Thursday, 7 July 2016

EATON 9130 2kVA (1800W) Full-conversion UPS

12 comments:
As I no longer service UPS, all my stock has aged and its far more cost effective to buy a brand new unit than to refurbish the old "line-interactive" units.

Two of my 1500VA units have now died and were not worth my time repairing so now I'm down to one small one for the Home Theatre and two big ones for the storm pumps.

The problem with these old units is they are NOT tolerant of operating on generator power and as their batteries age, it now costs a minimum of $480 for the small ones and $1200 for the big ones, just to buy replacement batteries!
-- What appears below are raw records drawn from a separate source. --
Lemma delegation_step_round p name expected :
  round_step (parent_ns name (wanted_ns expected)) (no_resolvers p)
    (delegation_step p name (expectedNS expected)).
Proof.
  intros acc server. unfold delegation_step.
  eapply collects_bind; [apply collects_try, collects_query|].
  intros [r|e] n1 Ha; [|apply collects_ret; by right].
  destruct (Nat.ltb _ _).
  - destruct (delegatedNS r name != expectedNS expected) eqn:E; [apply collects_fail|].
    apply collects_ret. left. bool_prop. exists 0. split; [done|]. split; [done|]. exists r. split; [done|].
    intros x. unfold delegatedNS, expectedNS in E. fold (ns_targets r name) in E.
    rewrite <- (elem_of_Sort (ns_targets r name)), <- elem_of_Compact, E.
    by rewrite elem_of_Compact, elem_of_Sort.
  - eapply collects_bind; [apply collects_referralServers|]. intros next n2 _.
    apply collects_ret; by right.
Qed.

Lemma collects_delegation_rounds p name expected depth servers :
  NoDup servers ->
  collects (no_resolvers p) (delegation_rounds p depth name (expectedNS expected) servers)
    (fun _ => two_servers (parent_ns name (wanted_ns expected)) 0).
Proof.
  revert servers. induction depth as [|depth IH]; intros servers Hnd; cbn; [apply collects_fail|].
  eapply collects_bind; [apply collects_round, delegation_step_round; apply parent_ns_persistent|].
  intros round n1 HR. destruct (2 <=? _) eqn:E.
  - apply collects_ret. bool_prop.
    eapply round_two_servers in HR as (s1 & s2 & t1 & t2 & Hne & [-> H1] & [-> H2] & _);
      [|apply parent_ns_persistent|done..].
    exists s1, s2, 0, 0. by split_and!; [| | | | |left].
  - destruct (0 <? Round.verified round); [apply collects_fail|].
    pose proof (unique_NoDup (Round.referrals round)) as Hu.
    destruct (unique _) as [|s servers']; [destruct (Round.last round); apply collects_fail|].
    eapply collects_mono; [by apply IH|]. cbn. intros [] n2 HT.
    eapply two_servers_persistent; [apply parent_ns_persistent| |exact HT]. events_sub.
Qed.

Lemma collects_DelegationEvidence p zone expected :
  collects (no_resolvers p) (probe_DelegationEvidence p zone expected)
    (fun _ => delegation_evidence zone expected).
Proof.
  unfold probe_DelegationEvidence. destruct (Nat.ltb _ 2); [apply collects_fail|].
  apply collects_delegation_rounds, root_servers_NoDup.
Qed.

(** ** Evidence that there is no DS record *)

(** A negative response whose denial is signed by the DNSKEY records of the zone owning its
    SOA, a proper ancestor of the name, as [resolver] returned them with the AD flag. *)
Definition denied_response (name resolver : string) (requireAA : bool) (r : Msg.t)
    (new : list NetEvent) : Prop :=
  let parent := soa_owner r.(Msg.Ns) in
  (requireAA = true -> r.(Msg.Authoritative) = true) /\
  hasType r.(Msg.Answer) TypeDS = false /\
  parent <> "" /\ IsSubDomain parent name = true /\ EqualFold parent name = false /\
  exists kr now, answered resolver parent TypeDNSKEY true kr new /\
    kr.(Msg.AuthenticatedData) = true /\
    Forall (fun k => sameOwnerClass k.(DNSKEY.Hdr) parent = true) (dnskeys kr) /\
    dnskeys kr <> [] /\ Clock now ∈ new /\ denies r name parent (dnskeys kr) now.

Lemma denied_response_persistent name resolver requireAA r :
  persistent (denied_response name resolver requireAA r).
Proof.
  intros new new' Hs (H1 & H2 & H3 & H4 & H5 & kr & now & Ha & H6 & H7 & H8 & Hc & H9).
  split_and!; [done..|]. exists kr, now. split_and!; [|done..|by apply Hs|done].
  by eapply answered_persistent.
Qed.

Lemma collects_verifyNoDS P r name resolver requireAA :
  collects P (verifyNoDS r name resolver requireAA)
    (fun _ => denied_response name resolver requireAA r).
Proof.
  unfold verifyNoDS, denied_response.
  destruct (requireAA && _) eqn:Eaa; [apply collects_fail|]. rewrite implb_false in Eaa.
  destruct (hasType _ _) eqn:Eds; [apply collects_fail|].
  set (parent := soa_owner _). destruct (_ || _) eqn:Ep; [apply collects_fail|]. bool_prop.
  eapply collects_bind; [apply collects_wrap, collects_query|]. intros kr n1 Ha.
  destruct (Msg.AuthenticatedData kr) eqn:Ead; cbn [negb]; [|apply collects_fail].
  eapply collects_bind.
  { apply (collects_lift _ _ (fun keys _ =>
      Forall (fun k => sameOwnerClass k.(DNSKEY.Hdr) parent = true) (dnskeys kr) /\
      keys = dnskeys kr)).
    intros keys [HF E]%collect_owned_Ok. by rewrite map_id in E. }
  intros ? n2 [HF ->]. destruct (Nat.eqb _ _) eqn:En; [apply collects_fail|].
  eapply collects_bind; [apply collects_NetNow|]. intros now n3 Hc.
  eapply collects_mono; [apply collects_check|]. cbn beta. intros [] n4 Hd%verifyNoDSProof_Ok.
  split_and!; [done..|]. exists kr, now. split_and!; [|done|done| |rewrite !elem_of_app; tauto|done].
  - eapply answered_persistent; [|exact Ha]. events_sub.
  - intros E. by rewrite E in En.
Qed.

Definition parent_no_ds (name first : string) (server : string) (ttl : Z) (new : list NetEvent)
    : Prop :=
  ttl = 0 /\ exists r, answered server name TypeDS false r new /\
    denied_response name first true r new.

Definition path_no_ds (name : string) (new : list NetEvent) (server : string) : Prop :=
  exists r, answered server name TypeDS true r new /\ denied_response name server false r new.

Definition no_ds_evidence (p : Probe) (zone : string) (new : list NetEvent) : Prop :=
  Forall (path_no_ds (Fqdn zone) new) p.(resolvers) /\
  exists first rest, p.(resolvers) = first :: rest /\ rest <> [] /\
    two_servers (parent_no_ds (Fqdn zone) first) 0 new.

Lemma parent_no_ds_persistent name first server ttl :
  persistent (parent_no_ds name first server ttl).
Proof.
  intros new new' Hs [-> (r & Ha & H)]. split; [done|]. exists r.
  split; [by eapply answered_persistent|by eapply denied_response_persistent].
Qed.
Lemma path_no_ds_persistent name server : persistent (fun new => path_no_ds name new server).
Proof.
  intros new new' Hs (r & Ha & H). exists r.
  split; [by eapply answered_persistent|by eapply denied_response_persistent].
Qed.

Lemma no_ds_step_round p name first :
  round_step (parent_no_ds name first) (no_resolvers p) (no_ds_step p name first).
Proof.
  intros acc server. unfold no_ds_step.
  eapply collects_bind; [apply collects_try, collects_query|].
  intros [r|e] n1 Ha; [|apply collects_ret; by right].
  destruct (hasType _ TypeDS); [apply collects_fail|].
  destruct (hasType _ TypeSOA).
  - eapply collects_bind; [apply collects_try, collects_verifyNoDS|].
    intros [[]|e] n2 Hd; apply collects_ret; [left|by right].
    exists 0. split; [done|]. split; [done|]. exists r. split.
    + eapply answered_persistent; [|exact Ha]. events_sub.
    + eapply denied_response_persistent; [|exact Hd]. events_sub.
  - eapply collects_bind; [apply collects_referralServers|]. intros next n2 _.
    apply collects_ret; by right.
Qed.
So I decided to do something I've wanted to do for ages, that is to buy a good full-conversion Uninterruptible Power Supply (UPS) which will:
  • operate on the generator during extended outages so I don't need as much battery capacity
  • provide true "clean" power for all the computers and home theatre equipment
  • cost less to upgrade batteries for, in the future.
So I did lots of web research then went out an bought an EATON 9130 2kVA UPS from Power On Australia
It was promptly delivered and I powered it up.

Now understand that I've handled many UPS models and sizes, but none of that prepared me for the noise that assaulted my ears when I powered this baby up!
It was competing with some of the 10kVA systems I've worked on!

Two little 80mm cheap-as-chips case fans were managing to produce a cool 51DB of noise (at the standard 1m measuring distance)!!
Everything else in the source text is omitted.